Eminent Supreme Court Advocate Prashant Bhushan has worked with Navdanya on issues of Genetic engineering and plant patents spoke about the fight against the biopiracy of our traditional knowledge and biodiversity.
Kishore Tiwari of Vidharbha Jan Andolan, Dr. S Bala Ravi, Advisor, MSSRF, and Sri addressed issues of Seed Monopolies and the threat to Agriculture and Food Security. Kishan B Chaudhary, President Bharatiya Karshak Samaj. Mr. Tiwari showed how Bt.Cotton and Farmer’s suicides go hand in hand. “The cotton farmers are in deep crisis after 10 years of B.t. cotton. The spate of farmer suicides in 2011-12 has been particularly severe among B.t. cotton farmers. The extensive crop failures have exposed the false hype and advertising often, repeated by policy makers and regulators. In Andhra Pradesh, out of 47 lakhs acres of B.t. cotton planted, the crop failed in 33.73 lac acres as per state government estimates in December 2011. The cotton farmer crisis in Maharshtra has forced the government to declare Rs. 2000 crore as a compensation package. Maharashtra has seen the highest number of farmer suicides (3141 in 2010), particularly in the cotton-growing belt of Vidarbha and Marathwada.” Dr. S Bala Ravi presented the national and international laws on IPR related to seeds and how seed laws have been used to establish monopoly on seeds. “Quality seeds are important for better food security with increasing population. Monopolistic IPR increases seed prices which limits the access to seeds by small and medium farmers. 95% of the farm holdings in India are comprised of small, marginal and medium farmers and these farmers contribute to more than 50% of India’s food production”. Dr. Ranjit Roy Chaudhary, Dr. NarendraMehrotra (Jeevaniya), Dr. DineshAbrol (NISTADS), Dr. Mira Shiva (IHES), contributed to the session on Patents on Medicinal Plant and Patent Monopolies on Medicine. Dr. Chaudhary said that the mindset that IP creates innovation is not true. We have not put any new molecules on the map. “The entry of corporations into the patenting of plant based medicines has shifted the locus of control from local communities to multinational corporations”, added Dr. Dinesh Abrol.

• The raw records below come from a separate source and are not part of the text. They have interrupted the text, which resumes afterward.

(** C1, as amended: the resolver goes through its sources in a fixed order
    and returns the first record found, never a merge. (1) A non-empty
    embedded [participant] dict is returned as it is, whatever the store
    holds. (2) Otherwise, with [pid] the first present one of
    participant_id, user_id, uid: the participants document with that id is
    returned if it exists, else the users document with that id if it
    exists; an id that is not a string makes the lookup raise. (3) Otherwise,
    that is without an id or with an id found in neither collection, with
    [email] the first present one of participant_email, email, user_email:
    the first participants document whose email equals it is returned, else
    the first such users document. (4) Otherwise the result is NotFound. *)
Theorem resolve_participant_order (st : store) (reg_data : dict) :
  let resolved := _resolve_participant_from_registration st reg_data in
  let inline := reg_inline reg_data in
  let pid := reg_pid reg_data in
  let email := reg_email reg_data in
  (forall p, inline = VDict p -> p <> [] -> resolved = Ok (Some p)) /\
  (truthy inline && is_dict inline = false ->
   (forall id p,
      pid = VStr id -> id <> "" ->
      document_get (participants st) id = Some p ->
      resolved = Ok (Some p)) /\
   (forall id p,
      pid = VStr id -> id <> "" ->
      document_get (participants st) id = None ->
      document_get (users st) id = Some p ->
      resolved = Ok (Some p)) /\
   (truthy pid = true -> is_str pid = false -> resolved = Raised) /\
   (truthy pid = false \/
    (exists id, pid = VStr id /\
       document_get (participants st) id = None /\
       document_get (users st) id = None) ->
    (truthy email = true ->
     resolved =
       Ok (match first_with_email email (participants st) with
           | Some p => Some p
           | None => first_with_email email (users st)
           end)) /\
    (truthy email = false -> resolved = Ok None))).
Proof.
  intros resolved inline pid email. subst resolved.
  rewrite resolve_unfold. fold inline pid email.
  clearbody inline pid email. split.
  - intros p -> Hp. by destruct p.
  - intros Hinline.
    assert ((if truthy inline then as_dict inline else None) = None) as ->.
    { destruct inline as [|b|n|s|d]; simpl in *; try done;
        [by destruct b | by destruct (n =? 0) | by destruct (String.eqb s "")
        | by destruct d]. }
    split_and!.
    + intros id p -> Hid Hp. cbn [truthy document_get_value].
      destruct (String.eqb_spec id ""); [done|]. cbn [negb]. unfold_bind.
      by rewrite Hp.
    + intros id p -> Hid Hp Hu. cbn [truthy document_get_value].
      destruct (String.eqb_spec id ""); [done|]. cbn [negb]. unfold_bind.
      by rewrite Hp, Hu.
    + intros Ht Hs. rewrite Ht. by destruct pid.
    + intros Hpid.
      assert ((if truthy pid then
                 ref ← document_get_value (participants st) pid;
                 match ref with
                 | Some p => Ok (Some p)
                 | None => document_get_value (users st) pid
                 end
               else Ok None) = Ok None) as ->.
      { destruct Hpid as [->|(id & -> & Hp & Hu)]; [done|].
        cbn [document_get_value]. unfold_bind. rewrite Hp, Hu.
        by destruct (truthy (VStr id)). }
      unfold_bind. split; intros ->; done.
Qed.

Lemma resolve_participant_order_witness :
  _resolve_participant_from_registration store_amy
    [("participant", VDict amy); ("participant_id", VStr "u1")]
  = Ok (Some amy) /\
  _resolve_participant_from_registration store_amy
    [("user_id", VStr "u1")]
  = Ok (Some [("name", VStr "Uma"); ("email", VStr "uma@example.org")]) /\
  _resolve_participant_from_registration store_amy reg_stale_id
  = Ok (Some amy).
Proof.
  split; [|split].
  - by apply (proj1 (resolve_participant_order store_amy
                       [("participant", VDict amy);
                        ("participant_id", VStr "u1")]) amy).
  - by apply (proj1 (proj2 (proj2 (resolve_participant_order store_amy
                       [("user_id", VStr "u1")]) eq_refl)) "u1").
  - apply (proj2 (proj2 (proj2 (proj2 (resolve_participant_order store_amy
             reg_stale_id) eq_refl)))); [|reflexivity].
    right. by exists "ghost".
Defined.

(** C1 as stated fails for a registration whose embedded [participant] is
    the empty dict: it is not returned; the lookup by id goes on and returns
    the stored participant. *)
Lemma resolver_empty_embedded_counterexample :
  reg_inline reg_empty_embedded = VDict [] /\
  _resolve_participant_from_registration store_amy reg_empty_embedded
  = Ok (Some amy) /\
  ~ returns_embedded_verbatim store_amy reg_empty_embedded.
Proof.
  split_and!; try reflexivity.
  intros H. specialize (H [] eq_refl). discriminate H.
Qed.

(** A registration whose id matches no document is still resolved through
    its email. *)
Example resolver_falls_through_to_email :
  document_get (participants store_amy) "ghost" = None /\
  document_get (users store_amy) "ghost" = None /\
  _resolve_participant_from_registration store_amy reg_stale_id
  = Ok (Some amy).
Proof. by split_and!. Qed.

(** The resolver raises exactly when, without a usable embedded
    participant, the id it picks is present and not a string. *)
Lemma resolve_raises_iff (st : store) (reg_data : dict) :
  _resolve_participant_from_registration st reg_data = Raised <->
  truthy (reg_inline reg_data) && is_dict (reg_inline reg_data) = false /\
  truthy (reg_pid reg_data) = true /\
  is_str (reg_pid reg_data) = false.
Proof.
  rewrite resolve_unfold.
  generalize (reg_inline reg_data) as inline, (reg_pid reg_data) as pid.
  intros inline pid.
  destruct (truthy inline) eqn:Hi; cbn [andb].
  - destruct inline; cbn [as_dict is_dict]; try (split; [|by intros (? & _)]).
    all: try by split; [|intros (? & _)].
    all: destruct (truthy pid) eqn:Hp; unfold_bind;
      [|destruct (truthy (reg_email reg_data));
        split; try done; by intros (_ & ? & _)].
    all: destruct pid; cbn [document_get_value is_str]; try done.
    all: destruct (document_get (participants st) _);
      [|destruct (document_get (users st) _)];
      destruct (truthy (reg_email reg_data));
      split; try done; by intros (_ & _ & ?).
  - destruct (truthy pid) eqn:Hp; unfold_bind;
      [|destruct (truthy (reg_email reg_data));
        split; try done; by intros (_ & ? & _)].
    destruct pid; cbn [document_get_value is_str]; try done.
    destruct (document_get (participants st) _);
      [|destruct (document_get (users st) _)];
      destruct (truthy (reg_email reg_data));
      split; try done; by intros (_ & _ & ?).
Qed.

(* ================================================================== *)
(** ** [_gather_participants]: batches *)

Lemma range_from_bounds (fuel start stop step i : nat) :
  In i (range_from fuel start stop step) -> (start <= i < stop)%nat.
Proof.
  revert start. induction fuel as [|fuel IH]; intros start; simpl; [done|].
  destruct (Nat.ltb_spec start stop); [|done].
  intros [<-|Hin]; [lia|]. apply IH in Hin. lia.
Qed.

Lemma concat_slices (A : Type) (l : list A) (fuel start : nat) :
  (length l <= fuel + start)%nat ->
  concat (map (fun i => slice i (i + BATCH) l)
              (range_from fuel start (length l) BATCH))
  = skipn start l.
Proof.
  revert start. induction fuel as [|fuel IH]; intros start Hfuel; simpl.
  - symmetry. apply skipn_all2. lia.
  - destruct (Nat.ltb_spec start (length l)) as [Hlt|Hge]; simpl.
    + rewrite IH by (unfold BATCH; lia). unfold slice.
      replace (start + BATCH - start)%nat with BATCH by lia.
      etransitivity; [|apply (firstn_skipn BATCH (skipn start l))].
      f_equal. rewrite skipn_skipn. f_equal. lia.
    + symmetry. apply skipn_all2. lia.
Qed.

Lemma length_range_from (fuel start stop : nat) :
  (stop <= fuel + start)%nat ->
  length (range_from fuel start stop BATCH) = ((stop - start + 9) / 10)%nat.
Proof.
  revert start. induction fuel as [|fuel IH]; intros start Hfuel;
    cbn [range_from].
  - replace (stop - start)%nat with 0%nat by lia. done.
  - destruct (Nat.ltb_spec start stop) as [Hlt|Hge]; cbn [length].
    + rewrite IH by (unfold BATCH; lia). unfold BATCH.
      destruct (Nat.le_gt_cases (stop - start) 10) as [Hle|Hgt].
      * replace (stop - (start + 10))%nat with 0%nat by lia.
        assert (((stop - start + 9) / 10)%nat = 1%nat) as ->; [|done].
        symmetry. apply (Nat.div_unique _ 10 1 (stop - start - 1)); lia.
      * replace (stop - start + 9)%nat
          with ((stop - (start + 10) + 9) + 1 * 10)%nat by lia.
        rewrite Nat.div_add by lia. lia.
    + replace (stop - start)%nat with 0%nat by lia. done.
Qed.

(** The batches partition the ids in order; each holds between one and ten
    ids; there are ceil(n / 10) of them. *)
Lemma batches_partition (ids : list string) :
  concat (batches ids) = ids /\
  Forall (fun b => (1 <= length b <= 10)%nat) (batches ids) /\
  length (batches ids) = ((length ids + 9) / 10)%nat.
Proof.
  unfold batches, py_range. split_and!.
  - rewrite concat_slices by lia. done.
  - apply Forall_forall. intros b Hb. apply in_map_iff in Hb as (i & <- & Hi).
    apply range_from_bounds in Hi. unfold slice.
    rewrite length_firstn, length_skipn. unfold BATCH. lia.
  - rewrite length_map, length_range_from by lia. f_equal. lia.
Qed.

Dr. SaralaGopalan, Ms. Shailaja Chandra, Dr. Darshan Shankar laid out the threats, challenges and strategies for the next 25 years. “Destruction of self reliance in rural and urban households in primary healthcare by destroying ecosystems and marginalizing endogenous knowledge systems is a major threat” added Dr. Darshan Shankar while presenting the threats and challenges for the next 25 years.
The Valedictory Address was given by Prof. Upendra Baxi.

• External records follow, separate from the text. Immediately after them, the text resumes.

(** ** Standard output and [exit] *)

Lemma disciplined_exit0 {A : Type} (lines : list string) :
  @disciplined A (map (fun line => Printf line) lines, Exit 0).
Proof.
  split; cbn [fst snd]; [reflexivity |].
  intros code H. injection H as <-. split; [reflexivity |].
  intros path Hin. apply in_map_iff in Hin as (line & Heq & _).
  discriminate Heq.
Qed.

Lemma disciplined_quiet {A : Type} (log : list event) (st : status A) :
  (forall text, ~ In (Printf text) log) ->
  (forall code, st <> Exit code) ->
  disciplined (log, st).
Proof.
  intros Hlog Hst. split; cbn [fst snd].
  - intros text Hin. now destruct (Hlog text).
  - intros code H. now destruct (Hst code).
Qed.

Lemma switch_disciplined c oa p : disciplined (switch c oa p).
Proof.
  unfold switch, optarg_string.
  destruct c as [[] | | z]; destruct oa as [v |];
    rewrite ?bind_ret_l, ?print_table_exit, ?map_map;
    unfold undefined_read, errexit, ret;
    try (apply disciplined_quiet; [intros text [] | discriminate]);
    try (rewrite <- (map_map (fun line => line ++ nl) (fun t => Printf t));
         apply disciplined_exit0).
  - destruct (gk_GetStringID ifmt_options v) as [[] |]; cbn [ifmt set_ifmt];
      apply disciplined_quiet; solve [intros text [] | discriminate].
  - cbn [nrcmds set_nrcmds]. destruct (Libc.atoi v <? 0);
      apply disciplined_quiet; solve [intros text [] | discriminate].
  - cbn [dbglvl set_dbglvl]. destruct (Libc.atoi v <? 0);
      apply disciplined_quiet; solve [intros text [] | discriminate].
  - exact (disciplined_exit0
             ["Illegal command-line option(s) " ++ v ++ nl]).
Qed.

Lemma option_loop_disciplined rs : forall p, disciplined (option_loop rs p).
Proof.
  induction rs as [| [c oa] rest IH]; intros p; cbn [option_loop].
  - apply disciplined_quiet; [intros text [] | discriminate].
  - pose proof (switch_disciplined c oa p) as Hsw.
    destruct (switch c oa p) as [log [p1 | code | msg | u]] eqn:Heq;
      cbn [bind]; try exact Hsw.
    pose proof (switch_returned_log _ _ _ _ _ Heq) as ->.
    specialize (IH p1). now destruct (option_loop rest p1).
Qed.

Lemma get_datafiles_disciplined argc argv optind p :
  disciplined (get_datafiles file_exists argc argv optind p).
Proof.
  destruct (Z.lt_ge_cases (argc - Z.of_nat optind) 1) as [Hlow | Hlow];
    [| destruct (Z.lt_ge_cases 3 (argc - Z.of_nat optind)) as [Hhigh | Hhigh]].
  - rewrite get_datafiles_usage by lia.
    rewrite <- (map_map (fun line => line ++ nl) (fun t => Printf t)).
    apply disciplined_exit0.
  - rewrite get_datafiles_usage by lia.
    rewrite <- (map_map (fun line => line ++ nl) (fun t => Printf t)).
    apply disciplined_exit0.
  - destruct (get_datafiles_no_exit argc argv optind p) as (Hst & Hlog);
      [lia |].
    destruct (get_datafiles file_exists argc argv optind p) as [log st].
    now apply disciplined_quiet.
Qed.

(** ** The paths that are looked up *)

Lemma token_in_first_three (argv : list string) optind i tok :
  nth_error argv (optind + i) = Some tok -> (i < 3)%nat ->
  In tok (firstn 3 (skipn optind argv)).
Proof.
  intros Hnth Hi. apply nth_error_In with (n := i).
  rewrite nth_error_firstn.
  replace (i <? 3)%nat with true by (symmetry; now apply Nat.ltb_lt).
  now rewrite nth_error_skipn.
Qed.







(** Two file systems that agree on the first three tokens from
    [gk_optind] on give the same run. *)
Lemma get_datafiles_agree (other : string -> bool) argc argv optind p :
  (forall tok, In tok (firstn 3 (skipn optind argv)) ->
               file_exists tok = other tok) ->
  get_datafiles file_exists argc argv optind p
  = get_datafiles other argc argv optind p.
Proof.
  intros Hagree. unfold get_datafiles, argv_token, gk_fexists.
  destruct ((argc - Z.of_nat optind <? 1) || (argc - Z.of_nat optind >? 3));
    [reflexivity |].
  destruct (nth_error argv optind) as [mdl |] eqn:E0; [| reflexivity].
  rewrite !bind_ret_l. cbn [bind app].
  rewrite (Hagree mdl)
    by (apply (token_in_first_three argv optind 0);
        [now rewrite Nat.add_0_r | lia]).
  destruct (other mdl); [| reflexivity]. cbn [negb ret bind app].
  destruct (nth_error argv (S optind)) as [trn |] eqn:E1; [| reflexivity].
  cbn [ret bind app].
  rewrite (Hagree trn)
    by (apply (token_in_first_three argv optind 1);
        [now rewrite Nat.add_1_r | lia]).
  destruct (other trn); [| reflexivity]. cbn [negb ret bind app].
  destruct (argc - Z.of_nat (S (S optind)) =? 1); [| reflexivity].
  destruct (nth_error argv (S (S optind))) as [tst |] eqn:E2; [| reflexivity].
  cbn [ret bind app].
  rewrite (Hagree tst)
    by (apply (token_in_first_three argv optind 2);
        [now rewrite (Nat.add_comm optind 2) | lia]).
  reflexivity.
Qed.

(** ** Where a diagnostic comes from *)





End MoreFacts.

(** ** Usage *)

(** X1.  Once the option loop is through, the run prints the short usage
    text and ends with [exit(0)] exactly when fewer than one or more than
    three tokens are left; with one to three tokens left it never ends in
    [exit], with any status, and prints nothing. *)
Theorem X1_short_usage_exactly_outside_one_to_three
        (gk_getopt_long_only : list string -> getopt_run)
        (file_exists : string -> bool) (argv : list string)
        (params : params_t) :
  snd (option_loop (results (gk_getopt_long_only argv)) defaults)
  = Returned params ->
  ((file_count argv (gk_getopt_long_only argv) < 1 \/
    3 < file_count argv (gk_getopt_long_only argv))
   <->
   parse_cmdline gk_getopt_long_only file_exists argv
   = (map (fun line => Printf (line ++ nl)) (printed shorthelpstr), Exit 0))
  /\
  (1 <= file_count argv (gk_getopt_long_only argv) <= 3 ->
   (forall code,
      snd (parse_cmdline gk_getopt_long_only file_exists argv)
      <> Exit code) /\
   (forall text,
      ~ In (Printf text)
           (fst (parse_cmdline gk_getopt_long_only file_exists argv)))).
Proof.
  intros Hloop. rewrite (parse_cmdline_done _ _ _ _ Hloop).
  unfold file_count.
  pose proof (get_datafiles_no_exit file_exists (Z.of_nat (length argv))
                (end_argv (gk_getopt_long_only argv))
                (end_optind (gk_getopt_long_only argv)) params) as Hinside.
  split; [split |].
  - now apply get_datafiles_usage.
  - intros Hrun.
    destruct (Z.lt_ge_cases
                (Z.of_nat (length argv)
                 - Z.of_nat (end_optind (gk_getopt_long_only argv))) 1)
      as [Hlow | Hlow]; [now left |].
    destruct (Z.lt_ge_cases 3
                (Z.of_nat (length argv)
                 - Z.of_nat (end_optind (gk_getopt_long_only argv))))
      as [Hhigh | Hhigh]; [now right |].
    destruct Hinside as (Hst & _); [lia |].
    rewrite Hrun in Hst. now destruct (Hst 0).
  - exact Hinside.
Qed.

Lemma X1_witness :
  snd (option_loop
         (results (Getopt.gk_getopt_long_only Getopt.PERMUTE argv_two))
         defaults) = Returned defaults /\
  (((file_count argv_two
       (Getopt.gk_getopt_long_only Getopt.PERMUTE argv_two) < 1 \/
     3 < file_count argv_two
           (Getopt.gk_getopt_long_only Getopt.PERMUTE argv_two))
    <->
    parse_cmdline (Getopt.gk_getopt_long_only Getopt.PERMUTE) every_file
      argv_two
    = (map (fun line => Printf (line ++ nl)) (printed shorthelpstr), Exit 0))
   /\
   (1 <= file_count argv_two
           (Getopt.gk_getopt_long_only Getopt.PERMUTE argv_two) <= 3 ->
    (forall code,
       snd (parse_cmdline (Getopt.gk_getopt_long_only Getopt.PERMUTE)
              every_file argv_two) <> Exit code) /\
    (forall text,
       ~ In (Printf text)
            (fst (parse_cmdline (Getopt.gk_getopt_long_only Getopt.PERMUTE)
                    every_file argv_two))))).
Proof.
  split.
  - reflexivity.
  - exact (X1_short_usage_exactly_outside_one_to_three
             (Getopt.gk_getopt_long_only Getopt.PERMUTE) every_file
             argv_two defaults eq_refl).
Defined.

(** ** What a returned [params_t] holds *)

(** X2.  Every [params_t] that [parse_cmdline] returns has [nrcmds] and
    [dbglvl] not negative, [readvals] 0 or 1, a format other than the
    no-ratings code, [mdlfile] and [trnfile] set to paths that were found
    to exist, and [tstfile], if set, found to exist as well. *)
Theorem X2_returned_params_are_valid
        (gk_getopt_long_only : list string -> getopt_run)
        (file_exists : string -> bool) (argv : list string) (p : params_t) :
  snd (parse_cmdline gk_getopt_long_only file_exists argv) = Returned p ->
  0 <= nrcmds p /\ 0 <= dbglvl p /\ 0 <= readvals p <= 1 /\
  ifmt p <> GK_CSR_FMT_METIS /\
  (exists mdl, mdlfile p = Some mdl /\ file_exists mdl = true) /\
  (exists trn, trnfile p = Some trn /\ file_exists trn = true) /\
  (forall tst, tstfile p = Some tst -> file_exists tst = true).
Proof.
  intros Hret.
  destruct (parse_cmdline gk_getopt_long_only file_exists argv)
    as [log r] eqn:Hrun.
  cbn [snd] in Hret. subst r.
  exact (parse_cmdline_invariants _ _ _ _ _ Hrun).
Qed.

The Intellectual Property Rights and Patent Regimes imposed by TRIPS are clearly dysfunctional from the perspective of justice and human rights. Corporations are seeking monopolies based on Biopiracy and Patents on Natural Processes.
The recent decision by the U.S. Supreme Court to strike down a patent of Prometheus on correlation between drug dosages and treatment, Dr. Vandana Shiva quoted Justice Stephen Bayer who said in the S.C. ruling:
“We conclude that the patent claims at issue here effectively claim the underlying laws of nature themselves. Just as Einstein could not have patented E=mc2 and Newton could not have laid claim to the law of gravity, so Prometheus cannot patent a test but that correlations a patient’s blood chemistry with the drug dosages for treatment”.
As the Round table clarified, Patents and IPR’s have crossed all boundaries. They need to be reined in, within the limits of ethics and justice, sustainability and democracy.